(Data supplied)

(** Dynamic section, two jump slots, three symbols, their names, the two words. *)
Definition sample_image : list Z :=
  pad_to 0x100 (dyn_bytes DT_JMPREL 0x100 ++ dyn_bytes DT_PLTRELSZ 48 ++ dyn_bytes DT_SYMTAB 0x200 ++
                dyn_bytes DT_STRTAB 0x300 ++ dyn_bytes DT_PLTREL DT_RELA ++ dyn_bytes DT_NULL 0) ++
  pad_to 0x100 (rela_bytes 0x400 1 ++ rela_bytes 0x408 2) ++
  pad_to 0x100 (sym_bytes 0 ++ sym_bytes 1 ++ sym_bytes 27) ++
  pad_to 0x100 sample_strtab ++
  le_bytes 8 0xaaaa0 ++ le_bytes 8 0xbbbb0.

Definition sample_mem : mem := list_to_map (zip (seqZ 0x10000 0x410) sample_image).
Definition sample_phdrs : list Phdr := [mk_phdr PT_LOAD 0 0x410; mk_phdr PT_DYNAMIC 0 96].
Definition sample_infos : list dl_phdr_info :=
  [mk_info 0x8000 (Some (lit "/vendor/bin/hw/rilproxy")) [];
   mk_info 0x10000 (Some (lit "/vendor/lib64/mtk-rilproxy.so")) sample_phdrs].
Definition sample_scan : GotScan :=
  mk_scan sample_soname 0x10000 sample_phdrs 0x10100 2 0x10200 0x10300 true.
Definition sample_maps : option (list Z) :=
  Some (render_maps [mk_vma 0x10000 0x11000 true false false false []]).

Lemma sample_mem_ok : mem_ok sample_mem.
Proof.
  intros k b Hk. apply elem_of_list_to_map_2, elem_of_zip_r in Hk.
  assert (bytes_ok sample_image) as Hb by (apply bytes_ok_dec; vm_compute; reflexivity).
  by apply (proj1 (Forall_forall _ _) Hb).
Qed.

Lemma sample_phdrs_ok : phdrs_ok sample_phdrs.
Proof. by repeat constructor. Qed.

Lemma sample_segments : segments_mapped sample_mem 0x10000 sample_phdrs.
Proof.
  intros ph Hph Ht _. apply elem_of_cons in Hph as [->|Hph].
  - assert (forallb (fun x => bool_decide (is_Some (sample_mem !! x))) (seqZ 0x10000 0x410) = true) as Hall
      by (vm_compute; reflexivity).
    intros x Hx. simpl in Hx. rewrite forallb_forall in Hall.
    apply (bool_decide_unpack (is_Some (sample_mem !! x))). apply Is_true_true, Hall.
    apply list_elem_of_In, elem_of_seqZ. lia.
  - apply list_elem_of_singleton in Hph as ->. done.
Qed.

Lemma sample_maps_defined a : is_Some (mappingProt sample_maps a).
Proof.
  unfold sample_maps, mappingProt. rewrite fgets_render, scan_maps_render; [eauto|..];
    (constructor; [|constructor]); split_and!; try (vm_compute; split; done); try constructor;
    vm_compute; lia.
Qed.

(End Data supplied)

■ **Task statement**: In the listing, find all lines with the string "Hall" and copy them.

■ **Finished task**:
  - assert (forallb (fun x => bool_decide (is_Some (sample_mem !! x))) (seqZ 0x10000 0x410) = true) as Hall
    intros x Hx. simpl in Hx. rewrite forallb_forall in Hall.
    apply (bool_decide_unpack (is_Some (sample_mem !! x))). apply Is_true_true, Hall.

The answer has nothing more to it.